In [11]:
# extract features from train/valid/test files

In [12]:
from pprint import pprint
from features.cosine_similarity import cosine_similarity
from features.content_features import *
from features.user_features import *
from features.structural_features import *
from features.sentiment_features import *
# from data_helper import *
import nltk
nltk.download('vader_lexicon')
import pandas as pd
 

[nltk_data] Downloading package vader_lexicon to
[nltk_data]     C:\Users\wangs\AppData\Roaming\nltk_data...
[nltk_data]   Package vader_lexicon is already up-to-date!


In [13]:
train_file = '../data/Experiment/Train1.tsv'
valid_file = '../data/Experiment/Valid1.tsv'
test_file = '../data/Experiment/Test1.tsv'
data_file = '../data/Experiment/Data1.tsv'

In [14]:
def init_tf_idf_dict(idf_file):
    term_to_idf_dict = {}

    with open(idf_file, encoding='utf-8') as fin:
        next(fin)
        for line in fin:
#             print(line)
            tokens = line.split('\t')
            term_to_idf_dict[tokens[1]] = float(tokens[2].strip('\n'))

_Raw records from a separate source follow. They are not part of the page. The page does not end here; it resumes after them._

Lemma dict_closed_mono (n m : nat) (d : gmap string value) :
  (n <= m)%nat ->
  map_Forall (fun (_ : string) v => value_closed n v) d ->
  map_Forall (fun (_ : string) v => value_closed m v) d.
Proof.
  intros Hnm Hd. eapply map_Forall_impl; [exact Hd|].
  intros k v. by apply value_closed_mono.
Qed.

Lemma heap_closed_alloc (h : heap) (d : gmap string value) :
  heap_closed h ->
  map_Forall (fun (_ : string) v => value_closed (S (length h)) v) d ->
  heap_closed (h ++ [d]).
Proof.
  intros Hh Hd. unfold heap_closed in *. rewrite length_app. simpl.
  rewrite Nat.add_1_r. apply Forall_app. split.
  - eapply Forall_impl; [exact Hh|]. intros d'. apply dict_closed_mono. lia.
  - by repeat constructor.
Qed.

Lemma heap_closed_insert (h : heap) (l : nat) (d : gmap string value)
    (k : string) (x : value) :
  heap_closed h -> h !! l = Some d -> value_closed (length h) x ->
  heap_closed (<[l := <[k := x]> d]> h).
Proof.
  intros Hh Hl Hx. unfold heap_closed in *. rewrite length_insert.
  apply Forall_insert; [done|]. apply map_Forall_insert_2; [done|].
  rewrite Forall_lookup in Hh. by apply (Hh l d).
Qed.

Lemma safe_ret {A} (n0 : nat) (a : A) (Q : A -> nat -> Prop) :
  (forall n, (n0 <= n)%nat -> Q a n) -> safe n0 (ret a) Q.
Proof. intros HQ h Hh Hn. exists h, (Ok a). split_and!; auto. Qed.

Lemma safe_raise {A} (n0 : nat) (e : exn) (Q : A -> nat -> Prop) :
  safe n0 (raise e) Q.
Proof. intros h Hh Hn. exists h, (Raise e). split_and!; auto. Qed.

Lemma safe_lift {A} (n0 : nat) (r : outcome A) : safe n0 (lift r) any.
Proof.
  intros h Hh Hn. eexists h, _. split_and!; [reflexivity|done..|].
  by destruct r.
Qed.

Lemma safe_bind {A B} (n0 : nat) (m : M A) (f : A -> M B)
    (Q : A -> nat -> Prop) (R : B -> nat -> Prop) :
  safe n0 m Q ->
  (forall a n, (n0 <= n)%nat -> Q a n -> safe n (f a) R) ->
  safe n0 (bind m f) R.
Proof.
  intros Hm Hf h Hh Hn.
  destruct (Hm h Hh Hn) as (h1 & r & E & Hh1 & Hlen & Hr).
  unfold bind. rewrite E. destruct r as [a|e|]; [| |done].
  - destruct (Hf a (length h1) ltac:(lia) Hr h1 Hh1 ltac:(lia))
      as (h2 & r2 & E2 & Hh2 & Hlen2 & Hr2).
    exists h2, r2. split_and!; [done..|lia|done].
  - exists h1, (Raise e). split_and!; done.
Qed.

Lemma safe_weaken {A} (n0 : nat) (m : M A) (Q R : A -> nat -> Prop) :
  safe n0 m Q -> (forall a n, Q a n -> R a n) -> safe n0 m R.
Proof.
  intros Hm HQR h Hh Hn.
  destruct (Hm h Hh Hn) as (h1 & r & E & Hh1 & Hlen & Hr).
  exists h1, r. split_and!; [done..|]. destruct r; auto.
Qed.

Lemma safe_try_pass (n0 : nat) (m : M unit) (Q : unit -> nat -> Prop) :
  safe n0 m Q -> safe n0 (try_pass m) any.
Proof.
  intros Hm h Hh Hn.
  destruct (Hm h Hh Hn) as (h1 & r & E & Hh1 & Hlen & Hr).
  unfold try_pass. rewrite E. destruct r as [a|e|]; [| |done].
  - exists h1, (Ok a). split_and!; done.
  - exists h1, (Ok tt). split_and!; done.
Qed.

Lemma safe_alloc (n0 : nat) (d : gmap string value) :
  map_Forall (fun (_ : string) v => value_closed n0 v) d ->
  safe n0 (alloc d) (fun l n => (l < n)%nat).
Proof.
  intros Hd h Hh Hn. exists (h ++ [d])%list, (Ok (length h)).
  split_and!; [done | | |]; try (rewrite length_app; simpl; lia).
  apply heap_closed_alloc; [done|]. eapply dict_closed_mono; [|exact Hd]. lia.
Qed.

Lemma safe_py_in (n0 : nat) (k : string) (v : value) :
  value_closed n0 v -> safe n0 (py_in k v) any.
Proof.
  intros Hv h Hh Hn. unfold py_in.
  destruct v as [| | | | | |l]; try (by eexists h, _).
  simpl in Hv. destruct (lookup_lt_is_Some_2 h l ltac:(lia)) as [d Hd].
  rewrite Hd. by eexists h, _.
Qed.

Lemma safe_getitem (n0 : nat) (v : value) (k : string) :
  value_closed n0 v -> safe n0 (getitem v k) (fun w n => value_closed n w).
Proof.
  intros Hv h Hh Hn. unfold getitem.
  destruct v as [| | | | | |l]; try (by eexists h, _).
  simpl in Hv. destruct (lookup_lt_is_Some_2 h l ltac:(lia)) as [d Hd].
  rewrite Hd. destruct (d !! k) as [w|] eqn:Hk; [|by eexists h, _].
  exists h, (Ok w). split_and!; [done..|]. by eapply heap_closed_lookup.
Qed.

Lemma safe_setitem (n0 : nat) (v : value) (k : string) (x : value) :
  value_closed n0 v -> value_closed n0 x -> safe n0 (setitem v k x) any.
Proof.
  intros Hv Hx h Hh Hn. unfold setitem.
  destruct v as [| | | | | |l]; try (by eexists h, _).
  simpl in Hv. destruct (lookup_lt_is_Some_2 h l ltac:(lia)) as [d Hd].
  rewrite Hd. eexists _, (Ok tt).
  split_and!; [reflexivity| |by rewrite length_insert|done].
  apply heap_closed_insert; [done..|]. by eapply value_closed_mono.
Qed.

Lemma safe_dict_get (n0 l : nat) (k : string) (x : value) :
  (l < n0)%nat -> value_closed n0 x ->
  safe n0 (dict_get l k x) (fun w n => value_closed n w).
Proof.
  intros Hl Hx h Hh Hn. unfold dict_get.
  destruct (lookup_lt_is_Some_2 h l ltac:(lia)) as [d Hd]. rewrite Hd.
  eexists h, _. split_and!; [reflexivity|done..|].
  destruct (d !! k) as [w|] eqn:Hk; simpl.
  - by eapply heap_closed_lookup.
  - by eapply value_closed_mono.
Qed.

Lemma safe_set_walk (keys : list string) :
  forall n0 v, value_closed n0 v ->
  safe n0 (Config.set_walk keys v) (fun w n => value_closed n w).
Proof.
  induction keys as [|k keys IH]; intros n0 v Hv; cbn [Config.set_walk].
  - apply safe_ret. intros n Hn. by eapply value_closed_mono.
  - eapply safe_bind; [by apply safe_py_in|]. intros present n1 Hn1 _.
    pose proof (value_closed_mono _ _ _ Hn1 Hv) as Hv1.
    eapply (safe_bind _ _ _ any).
    + destruct present; cbn [negb]; [by apply safe_ret|].
      eapply safe_bind; [by apply safe_alloc|]. intros fresh n2 Hn2 Hfresh.
      apply safe_setitem; [by eapply value_closed_mono | done].
    + intros _ n2 Hn2 _. eapply safe_bind.
      * apply safe_getitem. by eapply value_closed_mono.
      * intros w n3 Hn3 Hw. by apply IH.
Qed.

Lemma safe_set (n0 self : nat) (key : string) (x : value) :
  (self < n0)%nat -> value_closed n0 x -> safe n0 (Config.set self key x) any.
Proof.
  intros Hself Hx. unfold Config.set. eapply safe_bind.
  - by apply safe_set_walk.
  - intros config n Hn Hc. apply safe_setitem; [done|].
    by eapply value_closed_mono.
Qed.

Lemma safe_store_tree (t : tree) :
  forall n0, safe n0 (Config.store_tree t) (fun v n => value_closed n v).
Proof.
  induction t as [| | | | | |items IH] using tree_ind'; intros n0;
    try (by apply safe_ret).
  cbn [Config.store_tree].
  eapply (safe_bind _ _ _
            (fun d n => map_Forall (fun (_ : string) v => value_closed n v) d)).
  - assert (map_Forall (fun (_ : string) v => value_closed n0 v)
              (∅ : gmap string value)) as Hd by apply map_Forall_empty.
    revert Hd. generalize (∅ : gmap string value). revert n0.
    induction IH as [|[k t'] rest Ht' _ IHrest]; intros n0 d Hd.
    + apply safe_ret. intros n Hn. by eapply dict_closed_mono.
    + eapply safe_bind; [apply Ht'|]. intros v n1 Hn1 Hv.
      apply IHrest. apply map_Forall_insert_2; [done|].
      by eapply dict_closed_mono.
  - intros d n1 Hn1 Hd. eapply safe_bind; [by apply safe_alloc|].
    intros l n2 Hn2 Hl. apply safe_ret. intros n Hn. simpl in *. lia.
Qed.

Lemma safe_nested_dict (n0 base : nat) (key : string) (x : tree) :
  (base < n0)%nat ->
  safe n0 (Config.nested_dict base key x)
    (fun o n => match o with Some sub => (sub < n)%nat | None => True end).
Proof.
  intros Hbase. unfold Config.nested_dict.
  eapply safe_bind; [by apply safe_py_in|]. intros present n1 Hn1 _.
  destruct present; [|by apply safe_ret].
  eapply safe_bind; [apply safe_getitem; simpl; lia|].
  intros old n2 Hn2 Hold. apply safe_ret. intros n Hn.
  destruct old; try done. destruct x; try done. simpl in *. lia.
Qed.

Lemma safe_deep_update (t : tree) :
  forall n0 base, (base < n0)%nat -> safe n0 (Config._deep_update base t) any.
Proof.
  induction t as [| | | | | |items IH] using tree_ind'; intros n0 base Hbase;
    try (by apply safe_raise).
  cbn [Config._deep_update]. revert n0 Hbase.
  induction IH as [|[key x] rest Hx _ IHrest]; intros n0 Hbase.
  - by apply safe_ret.
  - eapply safe_bind; [by apply safe_nested_dict|].
    intros nested n1 Hn1 Hnested. eapply (safe_bind _ _ _ any).
    + destruct nested as [sub|]; [by apply Hx|].
      eapply safe_bind; [apply safe_store_tree|].
      intros v n2 Hn2 Hv. apply safe_setitem; [simpl; lia | done].
    + intros _ n2 Hn2 _. apply IHrest. lia.
Qed.

Lemma safe_cfg_filename (n0 : nat) (host : Host) (self : nat)
    (cfg : gmap string ConfigValue) :
  (self < n0)%nat -> safe n0 (Config.cfg_filename host self cfg) any.
Proof.
  intros Hself. unfold Config.cfg_filename.
  eapply (safe_bind _ _ _ any).
  - destruct (Py.nonempty (path_field host cfg "StorageLocation"));
      [by apply safe_ret|].
    destruct (Py.nonempty (path_field host cfg "StudyRoot"));
      destruct (Py.nonempty (path_field host cfg "PathTemplate")); cbn [andb];
      try (by apply safe_ret).
    eapply safe_weaken; [by apply safe_dict_get | done].
  - intros dest n1 Hn1 _. eapply (safe_bind _ _ _ any).
    + destruct dest; first [by apply safe_ret | apply safe_raise].
    + intros s n2 Hn2 _. apply safe_set; [lia | done].
Qed.

Lemma safe_try_set (n0 : nat) (host : Host) (self : nat) (key : string)
    (raw : ConfigValue) (f : Z -> value) :
  (self < n0)%nat -> (forall z n, value_closed n (f z)) ->
  safe n0 (try_pass (i <- lift (int_of host raw) ;; Config.set self key (f i))) any.
Proof.
  intros Hself Hf. eapply safe_try_pass, safe_bind; [apply safe_lift|].
  intros i n1 Hn1 _. apply safe_set; [lia | apply Hf].
Qed.

Lemma safe_cfg_remote_control (n0 : nat) (host : Host) (self : nat)
    (cfg : gmap string ConfigValue) :
  (self < n0)%nat -> safe n0 (Config.cfg_remote_control host self cfg) any.
Proof.
  intros Hself. unfold Config.cfg_remote_control.
  eapply (safe_bind _ _ _ any).
  - destruct (cfg !! _); [by apply safe_try_set | by apply safe_ret].
  - intros _ n1 Hn1 _.
    destruct (cfg !! _); [apply safe_try_set; [lia | done] | by apply safe_ret].
Qed.

Lemma safe_cfg_auto_start (n0 : nat) (host : Host) (self : nat)
    (cfg : gmap string ConfigValue) :
  (self < n0)%nat -> safe n0 (Config.cfg_auto_start host self cfg) any.
Proof.
  intros Hself. unfold Config.cfg_auto_start.
  destruct (cfg !! _); [by apply safe_try_set | by apply safe_ret].
Qed.

Lemma safe_cfg_required_streams (n0 : nat) (host : Host) (self : nat)
    (cfg : gmap string ConfigValue) :
  (self < n0)%nat -> safe n0 (Config.cfg_required_streams host self cfg) any.
Proof.
  intros Hself. unfold Config.cfg_required_streams.
  destruct (cfg !! _); [|by apply safe_ret].
  eapply safe_bind; [by apply safe_py_in|]. intros present n1 Hn1 _.
  eapply (safe_bind _ _ _ (fun w n => value_closed n w)).
  - destruct present; [apply safe_getitem; simpl; lia|].
    eapply safe_bind; [apply safe_alloc, map_Forall_empty|].
    intros fresh n2 Hn2 Hfresh. apply safe_ret. intros n Hn. simpl in *. lia.
  - intros streams_cfg n2 Hn2 Hs. eapply (safe_bind _ _ _ any).
    + by apply safe_setitem.
    + intros _ n3 Hn3 _. apply safe_setitem; [simpl; lia|].
      by eapply value_closed_mono.
Qed.

Lemma safe_load_from_cfg (n0 : nat) (host : Host) (files : Files)
    (self : nat) (path : string) :
  (self < n0)%nat -> safe n0 (Config._load_from_cfg host files self path) any.
Proof.
  intros Hself. unfold Config._load_from_cfg.
  eapply safe_bind; [apply safe_lift|]. intros lines n1 Hn1 _.
  eapply safe_bind; [apply safe_cfg_filename; lia|]. intros _ n2 Hn2 _.
  eapply safe_bind; [apply safe_cfg_remote_control; lia|]. intros _ n3 Hn3 _.
  eapply safe_bind; [apply safe_cfg_auto_start; lia|]. intros _ n4 Hn4 _.
  apply safe_cfg_required_streams. lia.
Qed.

(** [load_from_file] returns on a closed heap: every error is caught. *)
Lemma safe_load_from_file (n0 : nat) (host : Host) (files : Files)
    (self : nat) (filename : string) :
  (self < n0)%nat ->
  safe n0 (Config.load_from_file host files self filename)
    (fun _ _ => True).
Proof.
  intros Hself h Hh Hn. unfold Config.load_from_file.
  match goal with |- context [?body h] =>
    assert (safe n0 body any) as Hbody
  end.
  { destruct (Py.endswith ".cfg" (Py.lower filename)).
    - by apply safe_load_from_cfg.
    - eapply safe_bind; [apply safe_lift|]. intros t n1 Hn1 _.
      apply safe_deep_update. lia. }
  destruct (Hbody h Hh Hn) as (h1 & r & E & Hh1 & Hlen & Hr). rewrite E.
  destruct r as [[]|e|]; [| |done]; eexists h1, _; by split_and!.
Qed.

Lemma initial_heap_closed : heap_closed Config.initial_heap.
Proof. apply (bool_decide_unpack _). vm_compute. exact I. Qed.
(** In the node list of RRT every parent was appended before its
    child. *)
Definition parents_below (node_list : list (RRT.Node State)) : Prop :=
  forall i n q, nth_error node_list i = Some n -> RRT.parent n = Some q ->
                q < i.

(** The sampled check of RRT on the segment between two states. *)
Definition rrt_segment_checked (a b : State) : Prop :=
  RRT.checkCollision (RRT.mkNode a None) (RRT.mkNode b None) = Ok true.

(** Every parent is a node of the list, and the segment to its child
    passed RRT::checkCollision. *)
Definition rrt_edges_checked (node_list : list (RRT.Node State)) : Prop :=
  forall i n q,
    nth_error node_list i = Some n -> RRT.parent n = Some q ->
    exists m, nth_error node_list q = Some m
              /\ rrt_segment_checked (RRT.state m) (RRT.state n).

End ReferenceRRT.

(** ** Runs on binary64 *)

Module Runs64.

Import Binary64.
Local Open Scope float_scope.

Definition origin : State := [0; 0].

(** RRT with a budget of one round and [expand_dist = 1]. *)
Definition rrt1 : RRT.t float State := RRT.mk 1%Z 0 1 [].


(** A sample on the near side of the wall, half-way to it. *)
Definition near_wall : RRT.Draw float State := RRT.mkDraw 0.5 [0.5; 0].

Definition quarter : RRT.Draw float State := RRT.mkDraw 0.5 [0.25; 0].


(** A sample inside the wall. *)
Definition in_the_wall : RRT.Draw float State := RRT.mkDraw 0.5 [1; 0].

(** A goal behind the wall, and goals before it. *)
Definition behind_wall : State := [1.5; 0].
Definition before_wall : State := [0.5; 0].
Definition far_away : State := [10; 0].

(** Informed RRT* with one round, [expand_dist = 1.5], [R = 10] and
    [goal_region_radius = 0.125]. *)
Definition star1 : InformedRRTStar.t float State :=
  InformedRRTStar.mk 1%nat 0 1.5 10 0.125 [] 0 [].

Definition star_near_wall : InformedRRTStar.Draw float State :=
  InformedRRTStar.mkDraw 0.5 [0.5; 0] [0; 0].

(** [rrt1] after a solve from [origin] to [before_wall]. *)
Definition rrt1_solved : RRT.t float State :=
  RRT.mk 1%Z 0 1 [origin; [0.25; 0]; before_wall].

End Runs64.

(** ** Runs on rational numbers *)

Module RunsExact.

Import Exact.
Local Open Scope Q_scope.

(** Behind the wall: a 3-4-5 triangle [a], [b], [c] and the middle [e]
    of its long side. *)
Definition a : State := [2; 0].
Definition b : State := [2; 4].
Definition c : State := [5; 4].
Definition e : State := [7 # 2; 2].

(** Informed RRT* with three rounds, [expand_dist = 9/2], [R = 9] and
    [goal_region_radius = 1/10]. *)
Definition star3 : InformedRRTStar.t Q State :=
  InformedRRTStar.mk 3%nat 0 (9 # 2) 9 (1 # 10) [] 0 [].

(** The draws: [b], then [c], then (a goal node being known) the
    informed sample [e]. *)
Definition star_draws : list (InformedRRTStar.Draw Q State) :=
  [InformedRRTStar.mkDraw (1 # 2) b a;
   InformedRRTStar.mkDraw (1 # 2) c a;
   InformedRRTStar.mkDraw (1 # 2) a e].

(** The tree of the three rounds: [c] first hangs under [b] and is
    rewired under [e], appended after it. *)
Definition star_tree : list (InformedRRTStar.Node Q State) :=
  [InformedRRTStar.mkNode a None 0;
   InformedRRTStar.mkNode b (Some 0%nat) 4;
   InformedRRTStar.mkNode c (Some 3%nat) 5;
   InformedRRTStar.mkNode e (Some 0%nat) (5 # 2)].

(** The tree after two rounds with [c] still under [b], the candidate
    [c] as steered from [b], and the tree of three rounds before [c] is
    rewired. *)
Definition tree_ab : list (InformedRRTStar.Node Q State) :=
  [InformedRRTStar.mkNode a None 0;
   InformedRRTStar.mkNode b (Some 0%nat) 4].

Definition steered_c : InformedRRTStar.Node Q State :=
  InformedRRTStar.mkNode c (Some 1%nat) 7.

Definition tree_before_rewire : list (InformedRRTStar.Node Q State) :=
  [InformedRRTStar.mkNode a None 0;
   InformedRRTStar.mkNode b (Some 0%nat) 4;
   InformedRRTStar.mkNode c (Some 1%nat) 7;
   InformedRRTStar.mkNode e (Some 0%nat) (5 # 2)].

(** The planner after the solve from [a] to [c]. *)
Definition star3_solved : InformedRRTStar.t Q State :=
  InformedRRTStar.mk 3%nat 0 (9 # 2) 9 (1 # 10) [a; e; c] 5 star_tree.

(** Informed RRT* without a round, holding the path of an earlier solve,
    and the same after a failed solve. *)
Definition star0 : InformedRRTStar.t Q State :=
  InformedRRTStar.mk 0%nat 0 (9 # 2) 9 (1 # 10) [a; e; c] 5 star_tree.

Definition star0_failed : InformedRRTStar.t Q State :=
  InformedRRTStar.mk 0%nat 0 (9 # 2) 9 (1 # 10) [] 5 star_tree.

(** RRT with a budget of two rounds and [expand_dist = 1]. *)
Definition rrt2 : RRT.t Q State := RRT.mk 2%Z 0 1 [].

Definition rrt_goal : State := [7 # 2; 0].
Definition rrt_far : State := [10; 0].

Definition step_half : RRT.Draw Q State := RRT.mkDraw (1 # 2) [5 # 2; 0].
Definition step_one : RRT.Draw Q State := RRT.mkDraw (1 # 2) [3; 0].
Definition in_the_wall : RRT.Draw Q State := RRT.mkDraw (1 # 2) [1; 0].

Definition rrt2_solved : RRT.t Q State :=
  RRT.mk 2%Z 0 1 [a; [5 # 2; 0]; rrt_goal].

End RunsExact.

(** ** Reference definitions for the scans *)

Section ReferenceScans.

Context {D State : Type} {AD : Arith D} {SO : StateOps State D}
        {CN : Constraint State}.

(** The scan of getNearestNodeIndex on the distances of the nodes: the
    index of the first distance strictly below all before it and below
    [min_dist]. *)
Fixpoint nearest_scan (ds : list D) (i min_dist_index : nat) (min_dist : D)
  : nat :=
  match ds with
  | [] => min_dist_index
  | dist :: ds' =>
      if dltb dist min_dist
      then nearest_scan ds' (S i) i dist
      else nearest_scan ds' (S i) min_dist_index min_dist
  end.
Lemma at_bit_calculate_bound v l r s e j :
  0 <= s < e -> 0 <= j -> fits v e ->
  at_ (bit_calculate_bound v l r s e op) j =
  if (s <=? j) && (j <? e) then f (at_ l j) (at_ r j) else at_ v j.
Proof.
  unfold fits, bit_calculate_bound, get_start_end_mask. change WORD_BITS with 64.
  cbn [start_mask end_mask start_cnt end_cnt]. intros Hs Hj Hf.
  rewrite !at_testbit by lia. split_pos s. split_pos e. split_pos j.
  rewrite low_mask_pos by lia.
  destruct (Z.eqb_spec q q0), (Z.ltb_spec 0 b0); bv_point.
Qed.
End Pointwise.

Lemma bitwise_not : bitwise (fun x _ => bnot64 x) (fun x _ => negb x).
Proof. intros x y b Hb. now apply testbit_bnot64. Qed.

Lemma at_bit_not v other size j :
  0 <= size -> 0 <= j -> fits v size ->
  at_ (bit_not v other size) j = if j <? size then negb (at_ other j) else at_ v j.
Proof.
  apply (at_bit_calculate (fun x _ => bnot64 x) (fun x _ => negb x) bitwise_not
           v other other).
Qed.

Lemma at_bit_not_bound v other s e j :
  0 <= s < e -> 0 <= j -> fits v e ->
  at_ (bit_not_bound v other s e) j =
  if (s <=? j) && (j <? e) then negb (at_ other j) else at_ v j.
Proof.
  apply (at_bit_calculate_bound (fun x _ => bnot64 x) (fun x _ => negb x) bitwise_not
           v other other).
Qed.

Lemma at_set_all v size j :
  0 <= size -> 0 <= j -> fits v size ->
  at_ (set_all v size) j = (j <? size) || at_ v j.
Proof.
  unfold fits, set_all. change WORD_BITS with 64. intros Hs Hj Hf.
  rewrite !at_testbit by lia. split_pos size. split_pos j.
  destruct (Z.eqb_spec b 0); bv_point.
Qed.

(** The shared start of the range lemmas. *)
Ltac bv_range s e j :=
  unfold fits, get_start_end_mask; change WORD_BITS with 64;
  cbn [start_mask end_mask start_cnt end_cnt];
  let Hs := fresh in let Hj := fresh in let Hf := fresh in intros Hs Hj Hf;
  rewrite !at_testbit by lia; split_pos s; split_pos e; split_pos j;
  rewrite low_mask_pos by lia;
  match goal with
  | |- context [?a =? ?b] => destruct (Z.eqb_spec a b)
  end;
  match goal with
  | |- context [0 <? ?b] => destruct (Z.ltb_spec 0 b); bv_point
  | _ => bv_point
  end.

Lemma at_set_all_range v s e j :
  0 <= s < e -> 0 <= j -> fits v e ->
  at_ (set_all_range v s e) j = ((s <=? j) && (j <? e)) || at_ v j.
Proof. unfold set_all_range. bv_range s e j. Qed.

Lemma at_unset_all_range v s e j :
  0 <= s < e -> 0 <= j -> fits v e ->
  at_ (unset_all_range v s e) j = negb ((s <=? j) && (j <? e)) && at_ v j.
Proof. unfold unset_all_range. bv_range s e j. Qed.

Lemma at_deep_copy_range v src s e j :
  0 <= s < e -> 0 <= j -> fits v e ->
  at_ (deep_copy_range v src s e) j =
  if (s <=? j) && (j <? e) then at_ src j else at_ v j.
Proof. unfold deep_copy_range. bv_range s e j. Qed.

Lemma at_bit_or v src s e j :
  0 <= s < e -> 0 <= j -> fits v e ->
  at_ (bit_or v src s e) j = ((s <=? j) && (j <? e) && at_ src j) || at_ v j.
Proof. unfold bit_or. bv_range s e j. Qed.

Lemma at_bit_not_self v size j :
  0 <= size -> 0 <= j -> fits v size ->
  at_ (bit_not_self v size) j = if j <? size then negb (at_ v j) else at_ v j.
Proof.
  unfold fits, bit_not_self. change WORD_BITS with 64. intros Hs Hj Hf.
  rewrite !at_testbit by lia. split_pos size. split_pos j.
  destruct (Z.eqb_spec b 0); bv_point.
Qed.

(** ** Counting *)

(** The bits of word [q] are the positions [64 q .. 64 q + 63]. *)
Lemma at_word v q b : 0 <= q -> 0 <= b < 64 -> at_ v (b + 64 * q) = Z.testbit (wd v q) b.
Proof.
  intros Hq Hb. rewrite at_testbit by lia.
  rewrite (Z.mul_comm 64), Z.div_add, Z.div_small, Z.mod_add, Z.mod_small by lia. reflexivity.
Qed.

Lemma popcount_word v q :
  wf v -> 0 <= q -> popcount64 (wd v q) = count (64 * q) (64 * (q + 1)) (at_ v).
Proof.
  intros Hv Hq. rewrite popcount64_spec by now apply wd_range.
  replace (64 * q) with (0 + 64 * q) by lia.
  replace (64 * (q + 1)) with (64 + 64 * q) by lia.
  rewrite count_shift. apply count_ext. intros i Hi. now rewrite at_word by lia.
Qed.

(** [popcount64(data_[q] & ((1LU << r) - 1))] counts the first [r] bits of word [q]. *)
Lemma popcount_low v q r :
  wf v -> 0 <= q -> 0 <= r < 64 ->
  popcount64 (Z.land (wd v q) (low_mask r)) = count (64 * q) (64 * q + r) (at_ v).
Proof.
  intros Hv Hq Hr.
  rewrite popcount64_spec
    by (apply land_range; [now apply wd_range | apply low_mask_range; lia]).
  rewrite (count_split 0 r) by lia. rewrite (count_none r 64).
  2:{ intros i Hi. rewrite Z.land_spec, testbit_mask by lia.
      destruct (Z.ltb_spec i r); [lia | apply andb_false_r]. }
  rewrite Z.add_0_r. replace (64 * q) with (0 + 64 * q) at 1 by lia.
  rewrite (Z.add_comm (64 * q) r), count_shift. apply count_ext. intros i Hi.
  rewrite at_word, Z.land_spec, testbit_mask by lia.
  destruct (Z.ltb_spec i r); [apply andb_true_r | lia].
Qed.

Lemma sum_words_count lo hi v :
  wf v -> 0 <= lo <= hi -> sum_words lo hi v = count (64 * lo) (64 * hi) (at_ v).
Proof.
  intros Hv [Hlo Hle]. unfold sum_words.
  remember (Z.to_nat (hi - lo)) as n eqn:Hn. revert lo Hlo Hle Hn.
  induction n as [| n IH]; intros lo Hlo Hle Hn; cbn [sum_words_nat].
  - symmetry. apply count_none. intros. lia.
  - rewrite IH, popcount_word by (lia || assumption).
    symmetry. apply count_split. lia.
Qed.

Lemma count_accumulate v size :
  wf v -> 0 <= size -> accumulate_bit_cnt v size = count 0 size (at_ v).
Proof.
  intros Hv Hs. unfold accumulate_bit_cnt. change WORD_BITS with 64.
  pose proof (Z.div_pos size 64 Hs ltac:(lia)).
  rewrite sum_words_count by (assumption || lia). split_pos size.
  destruct (Z.ltb_spec 0 b).
  - rewrite popcount_low by (assumption || lia).
    rewrite (count_split 0 (64 * q) size) by lia. do 2 f_equal; lia.
  - f_equal; lia.
Qed.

    return term_to_idf_dict

In [15]:
idf_file = '../data/idf.tsv'

train_feat_file = '../data/Experiment/train_features.csv'
valid_feat_file = '../data/Experiment/valid_features.csv'
test_feat_file = '../data/Experiment/test_features.csv'

pos_file = '../data/positive-words.txt'
neg_file = '../data/negative-words.txt'
term_to_idf_dict = init_tf_idf_dict(idf_file)
pos_dict, neg_dict = load_sentiment_lexicon(pos_file, neg_file)
labelTable={1:'OQ',2:'RQ',3:'CQ',4:'FD',5:'FQ',\
            6:'IR',7:'PA',8:'PF',9:'NF',10:'GG',11:'JK',12:'O'}


In [16]:
def extract_features(in_file):
    with open(in_file, encoding='cp437') as fin:
        utterances = []
        labels = []
        uoas = []
        dialogIDs = []
        # skip the first line
        next(fin)
        for line in fin:
            if line != '\n':
                tokens = line.strip().split('\t')
                utterances.append(tokens[1])
    #                 print(tokens[2])
                dialogIDs.append(tokens[2])
                labels.append(tokens[3])
                uoas.append(tokens[4])


    # extract features
    label_features=[]                
    # content based features
    title_sim, init_sim, thread_sim = cosine_similarity("", utterances, term_to_idf_dict)
    qm = question_mark(utterances)
    dup = duplicate(utterances)
    wh = W5H1(utterances)

    # structural features
    abs_pos = [idx + 1 for idx in range(len(utterances))]
    norm_pos = [pos / len(utterances) for pos in abs_pos]
    length, unique_length, unique_stemmed_length = post_length(utterances)

    # user features
    #                 ua = user_auth(affiliations)
    is_starter = [1 if uoa == 'User' else 0 for uoa in uoas]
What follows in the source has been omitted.